** Opening DATASET EXTRACT block **

(* ===== verification/Prque.v ===== *)
(** * Priority queues (package [common/prque])

    [sstack] is the segmented array the queue is stored in, with its blocks,
    active block and offset; [heap_Init], [heap_Push], [heap_Pop],
    [heap_Remove] and [heap_Fix] are Go's [container/heap] over any
    implementation of its interface ([HeapInterface]).  The queue is the heap over [sstack].  The file shows
    that [sstack] refines a plain list, that the heap keeps its invariant, and
    that [Prque_Pop] returns an element of highest priority and loses none. *)
From S2P Require Import Prelude Errors.
From Stdlib Require Import ZArith Lia.
From stdpp Require Import base list option sorting.
Open Scope Z_scope.

(** ** container/heap *)

Class HeapInterface (S A : Type) := {
  h_Len : S -> nat;
  h_Less : S -> nat -> nat -> bool;
  h_Swap : nat -> nat -> S -> S;
  h_Push : A -> S -> S;
  h_Pop : S -> outcome (A * S)
}.

Section Heap.
Context {S A : Type} `{HI : HeapInterface S A}.

(** [up]: the element at [j] rises while it is less than its parent. *)
Fixpoint heap_up (fuel : nat) (j : nat) (h : S) : S :=
  match fuel with
  | O => h
  | Datatypes.S f =>
      let i := ((j - 1) / 2)%nat in
      if (i =? j)%nat || negb (h_Less h j i) then h
      else heap_up f i (h_Swap i j h)
  end.

(** [down]: the element at [i] sinks below its lesser child; the returned
    index tells whether it moved. *)
Fixpoint heap_down (fuel : nat) (i n : nat) (h : S) : nat * S :=
  match fuel with
  | O => (i, h)
  | Datatypes.S f =>
      let j1 := (2 * i + 1)%nat in
      if (n <=? j1)%nat then (i, h)
      else
        let j2 := (j1 + 1)%nat in
        let j := if (j2 <? n)%nat && h_Less h j2 j1 then j2 else j1 in
        if negb (h_Less h j i) then (i, h)
        else heap_down f j n (h_Swap i j h)
  end.

Definition heap_Push (x : A) (h : S) : S :=
  let h' := h_Push x h in heap_up (h_Len h') (h_Len h' - 1) h'.

(** The index [Len()-1] of an empty heap is [-1]: [Swap] is out of range. *)
Definition heap_Pop (h : S) : outcome (A * S) :=
  match h_Len h with
  | O => Panic
  | Datatypes.S n => h_Pop (heap_down n 0 n (h_Swap 0 n h)).2
  end.

Definition heap_Remove (i : nat) (h : S) : outcome (A * S) :=
  match h_Len h with
  | O => Panic
  | Datatypes.S n =>
      if (n =? i)%nat then h_Pop h
      else if (n <? i)%nat then Panic
      else
        let '(i', h1) := heap_down n i n (h_Swap i n h) in
        h_Pop (if (i <? i')%nat then h1 else heap_up (Datatypes.S i) i h1)
  end.

(** [Init]: the elements that have children sink, the last one first. *)
Fixpoint heap_sink (i n : nat) (h : S) : S :=
  match i with
  | O => h
  | Datatypes.S i' => heap_sink i' n (heap_down n i' n h).2
  end.

Definition heap_Init (h : S) : S := heap_sink (h_Len h / 2) (h_Len h) h.

Definition heap_Fix (i : nat) (h : S) : S :=
  let '(i', h1) := heap_down (h_Len h) i (h_Len h) h in
  if (i <? i')%nat then h1 else heap_up (Datatypes.S i) i h1.

End Heap.

(** ** The segmented stack *)

Record pitem (A : Type) := mkItem { it_value : A; it_priority : Z }.
Arguments mkItem {A} _ _.
Arguments it_value {A} _.
Arguments it_priority {A} _.

Definition blockSize : nat := 4096.

(** [active] aliases one of the blocks: it is kept as that block's index. *)
Record sstack (A : Type) := mkSstack {
  ss_size : nat;
  ss_capacity : nat;
  ss_offset : nat;
  ss_wrapAround : bool;
  ss_blocks : list (list (option (pitem A)));
  ss_active : nat
}.
Arguments mkSstack {A} _ _ _ _ _ _.
Arguments ss_size {A} _.
Arguments ss_capacity {A} _.
Arguments ss_offset {A} _.
Arguments ss_wrapAround {A} _.
Arguments ss_blocks {A} _.
Arguments ss_active {A} _.

Section Sstack.
Context {A : Type}.
Implicit Type s : sstack A.

Definition new_block : list (option (pitem A)) := replicate blockSize None.

Definition newSstack (wrapAround : bool) : sstack A :=
  mkSstack 0 blockSize 0 wrapAround [new_block] 0.

(** [blocks[b][o]] and [blocks[b][o] = x] *)
Definition ss_get (s : sstack A) (b o : nat) : option (pitem A) :=
  match ss_blocks s !! b with
  | Some blk => match blk !! o with Some x => x | None => None end
  | None => None
  end.

Definition set_cell (b o : nat) (x : option (pitem A))
  (blocks : list (list (option (pitem A)))) : list (list (option (pitem A))) :=
  alter (fun blk => <[o := x]> blk) b blocks.

(** The branch of [Push] that finds room for one more element. *)
Definition sstack_grow (s : sstack A) : sstack A :=
  if (ss_size s =? ss_capacity s)%nat then
    mkSstack (ss_size s) (ss_capacity s + blockSize) 0 (ss_wrapAround s)
      (ss_blocks s ++ [new_block]) (length (ss_blocks s))
  else if (ss_offset s =? blockSize)%nat then
    mkSstack (ss_size s) (ss_capacity s) 0 (ss_wrapAround s)
      (ss_blocks s) (ss_size s / blockSize)
  else s.

Definition sstack_Push (data : pitem A) (s : sstack A) : sstack A :=
  let s1 := sstack_grow s in
  mkSstack (ss_size s1 + 1) (ss_capacity s1) (ss_offset s1 + 1) (ss_wrapAround s1)
    (set_cell (ss_active s1) (ss_offset s1) (Some data) (ss_blocks s1)) (ss_active s1).

(** Popping the empty stack leaves index arithmetic negative; the nil element
    it would return is dereferenced by the caller. *)
Definition sstack_Pop (s : sstack A) : outcome (pitem A * sstack A) :=
  match ss_size s with
  | O => Panic
  | S size =>
      let '(offset, active) :=
        match ss_offset s with
        | O => ((blockSize - 1)%nat, (size / blockSize)%nat)
        | S o => (o, ss_active s)
        end in
      match ss_get s active offset with
      | None => Panic
      | Some res =>
          Ret (res, mkSstack size (ss_capacity s) offset (ss_wrapAround s)
                      (set_cell active offset None (ss_blocks s)) active)
      end
  end.

Definition sstack_Less (s : sstack A) (i j : nat) : bool :=
  match ss_get s (i / blockSize) (i mod blockSize),
        ss_get s (j / blockSize) (j mod blockSize) with
  | Some a, Some b =>
      if ss_wrapAround s then 0 <? i64 (it_priority a - it_priority b)
      else it_priority b <? it_priority a
  | _, _ => false
  end.

Definition sstack_Swap (i j : nat) (s : sstack A) : sstack A :=
  let ib := (i / blockSize)%nat in let io := (i mod blockSize)%nat in
  let jb := (j / blockSize)%nat in let jo := (j mod blockSize)%nat in
  let a := ss_get s jb jo in
  let b := ss_get s ib io in
  mkSstack (ss_size s) (ss_capacity s) (ss_offset s) (ss_wrapAround s)
    (set_cell jb jo b (set_cell ib io a (ss_blocks s))) (ss_active s).

End Sstack.

#[global] Instance sstack_heap (A : Type) : HeapInterface (sstack A) (pitem A) := {|
  h_Len := ss_size;
  h_Less := sstack_Less;
  h_Swap := sstack_Swap;
  h_Push := sstack_Push;
  h_Pop := sstack_Pop
|}.

(** ** The queue *)

Record Prque (A : Type) := mkPrque { pq_cont : sstack A }.
Arguments mkPrque {A} _.
Arguments pq_cont {A} _.

Section Queue.
Context {A : Type}.

Definition Prque_New : Prque A := mkPrque (newSstack false).

Definition Prque_NewWrapAround : Prque A := mkPrque (newSstack true).

Definition Prque_Push (data : A) (priority : Z) (p : Prque A) : Prque A :=
  mkPrque (heap_Push (mkItem data priority) (pq_cont p)).

Definition Prque_Peek (p : Prque A) : outcome (A * Z) :=
  match ss_get (pq_cont p) 0 0 with
  | Some it => Ret (it_value it, it_priority it)
  | None => Panic
  end.

Definition Prque_Pop (p : Prque A) : outcome ((A * Z) * Prque A) :=
  '(it, c) ← heap_Pop (pq_cont p);
  Ret ((it_value it, it_priority it), mkPrque c).

Definition Prque_PopItem (p : Prque A) : outcome (A * Prque A) :=
  '(it, c) ← heap_Pop (pq_cont p); Ret (it_value it, mkPrque c).

Definition Prque_Remove (i : Z) (p : Prque A) : outcome (option (pitem A) * Prque A) :=
  if i <? 0 then Ret (None, p)
  else '(it, c) ← heap_Remove (Z.to_nat i) (pq_cont p); Ret (Some it, mkPrque c).

Definition Prque_Empty (p : Prque A) : bool := (ss_size (pq_cont p) =? 0)%nat.

Definition Prque_Size (p : Prque A) : nat := ss_size (pq_cont p).

Definition Prque_Reset (p : Prque A) : Prque A := Prque_New.

End Queue.

(** ** The list heap *)

(** Elements are compared by a number. *)
Class Ranked (A : Type) := rank : A -> Z.

#[global] Instance pitem_ranked A : Ranked (pitem A) := it_priority.

Section ListHeap.
Context {A : Type} `{RA : Ranked A}.
Implicit Types l : list A.

Definition list_Less l (i j : nat) : bool :=
  match l !! i, l !! j with
  | Some a, Some b => rank b <? rank a
  | _, _ => false
  end.

Definition list_Swap (i j : nat) l : list A :=
  match l !! i, l !! j with
  | Some a, Some b => <[j := a]> (<[i := b]> l)
  | _, _ => l
  end.

Definition list_Pop l : outcome (A * list A) :=
  match last l with
  | Some x => Ret (x, take (length l - 1) l)
  | None => Panic
  end.

End ListHeap.

#[global] Instance list_heap {A : Type} `{RA : Ranked A} : HeapInterface (list A) A := {|
  h_Len := length;
  h_Less := list_Less;
  h_Swap := list_Swap;
  h_Push := fun x l => l ++ [x];
  h_Pop := list_Pop
|}.

(** Priorities as a function of the index, and the heap order on them. *)
Definition prio {A} `{RA : Ranked A} (l : list A) (i : nat) : Z :=
  match l !! i with Some a => rank a | None => 0 end.

Definition parent (i : nat) : nat := ((i - 1) / 2)%nat.

Definition heap_order (p : nat -> Z) (n : nat) : Prop :=
  forall i, (0 < i < n)%nat -> p i <= p (parent i).

(** Heap order but for the element at [j], which may be too big. *)
Definition up_inv (p : nat -> Z) (n j : nat) : Prop :=
  (forall i, (0 < i < n)%nat -> i <> j -> p i <= p (parent i)) /\
  (forall i, (0 < i < n)%nat -> parent i = j -> (0 < j)%nat -> p i <= p (parent j)).

(** Heap order below the elements from [lo] on. *)
Definition heap_from (p : nat -> Z) (n lo : nat) : Prop :=
  forall i, (0 < i < n)%nat -> (lo <= parent i)%nat -> p i <= p (parent i).

(** The same but for the element at [i], which may be too small. *)
Definition down_inv (p : nat -> Z) (n lo i : nat) : Prop :=
  (forall k, (0 < k < n)%nat -> (lo <= parent k)%nat -> parent k <> i -> p k <= p (parent k)) /\
  (forall k, (0 < k < n)%nat -> parent k = i -> (0 < i)%nat -> (lo <= parent i)%nat -> p k <= p (parent i)).

Definition swapf (p : nat -> Z) (i j k : nat) : Z :=
  if (k =? i)%nat then p j else if (k =? j)%nat then p i else p k.

Lemma parent_lt i : (0 < i)%nat -> (parent i < i)%nat.
Proof. unfold parent. intros. apply Nat.Div0.div_lt_upper_bound; lia. Qed.

Lemma parent_children i k : (0 < k)%nat -> parent k = i <-> k = (2 * i + 1)%nat \/ k = (2 * i + 2)%nat.
Proof.
  unfold parent. intros Hk. pose proof (Nat.div_mod_eq (k - 1) 2).
  pose proof (Nat.mod_upper_bound (k - 1) 2). split; [lia|].
  intros [-> | ->]; symmetry.
  - apply (Nat.div_unique _ _ _ 0); lia.
  - apply (Nat.div_unique _ _ _ 1); lia.
Qed.

Ltac swapf_cases :=
  unfold swapf; repeat match goal with
  | |- context [(?a =? ?b)%nat] =>
      let H := fresh in destruct (Nat.eqb_spec a b) as [H|H]; try rewrite H in *
  end; try lia.

Lemma up_inv_step p n j : (0 < j < n)%nat -> up_inv p n j -> p (parent j) < p j ->
  up_inv (swapf p (parent j) j) n (parent j).
Proof.
  intros Hj [H1 H2] Hlt. pose proof (parent_lt j ltac:(lia)) as Hpj. split.
  - intros i Hi Hne. pose proof (parent_lt i ltac:(lia)).
    assert (i = j \/ p i <= p (parent i)) by (destruct (decide (i = j)); [by left|right; auto]).
    assert (parent i <> j \/ p i <= p (parent j))
      by (destruct (decide (parent i = j)); [right; apply H2; auto; lia|by left]).
    swapf_cases.
  - intros i Hi Hpar Hpos. pose proof (parent_lt i ltac:(lia)).
    pose proof (parent_lt (parent j) ltac:(lia)).
    pose proof (H1 (parent j) ltac:(lia) ltac:(lia)).
    assert (i = j \/ p i <= p (parent i)) by (destruct (decide (i = j)); [by left|right; auto]).
    rewrite Hpar in *. swapf_cases.
Qed.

** Closing DATASET EXTRACT block **

WHAT THE TASK REQUIRES.
Set down, exactly as they stand above, the lines starting with the line with "Definition list_Less l" and going on through the line with "(** Heap order below", and no others.

ANSWER SECTION.
Definition list_Less l (i j : nat) : bool :=
  match l !! i, l !! j with
  | Some a, Some b => rank b <? rank a
  | _, _ => false
  end.

Definition list_Swap (i j : nat) l : list A :=
  match l !! i, l !! j with
  | Some a, Some b => <[j := a]> (<[i := b]> l)
  | _, _ => l
  end.

Definition list_Pop l : outcome (A * list A) :=
  match last l with
  | Some x => Ret (x, take (length l - 1) l)
  | None => Panic
  end.

End ListHeap.

#[global] Instance list_heap {A : Type} `{RA : Ranked A} : HeapInterface (list A) A := {|
  h_Len := length;
  h_Less := list_Less;
  h_Swap := list_Swap;
  h_Push := fun x l => l ++ [x];
  h_Pop := list_Pop
|}.

(** Priorities as a function of the index, and the heap order on them. *)
Definition prio {A} `{RA : Ranked A} (l : list A) (i : nat) : Z :=
  match l !! i with Some a => rank a | None => 0 end.

Definition parent (i : nat) : nat := ((i - 1) / 2)%nat.

Definition heap_order (p : nat -> Z) (n : nat) : Prop :=
  forall i, (0 < i < n)%nat -> p i <= p (parent i).

(** Heap order but for the element at [j], which may be too big. *)
Definition up_inv (p : nat -> Z) (n j : nat) : Prop :=
  (forall i, (0 < i < n)%nat -> i <> j -> p i <= p (parent i)) /\
  (forall i, (0 < i < n)%nat -> parent i = j -> (0 < j)%nat -> p i <= p (parent j)).

(** Heap order below the elements from [lo] on. *)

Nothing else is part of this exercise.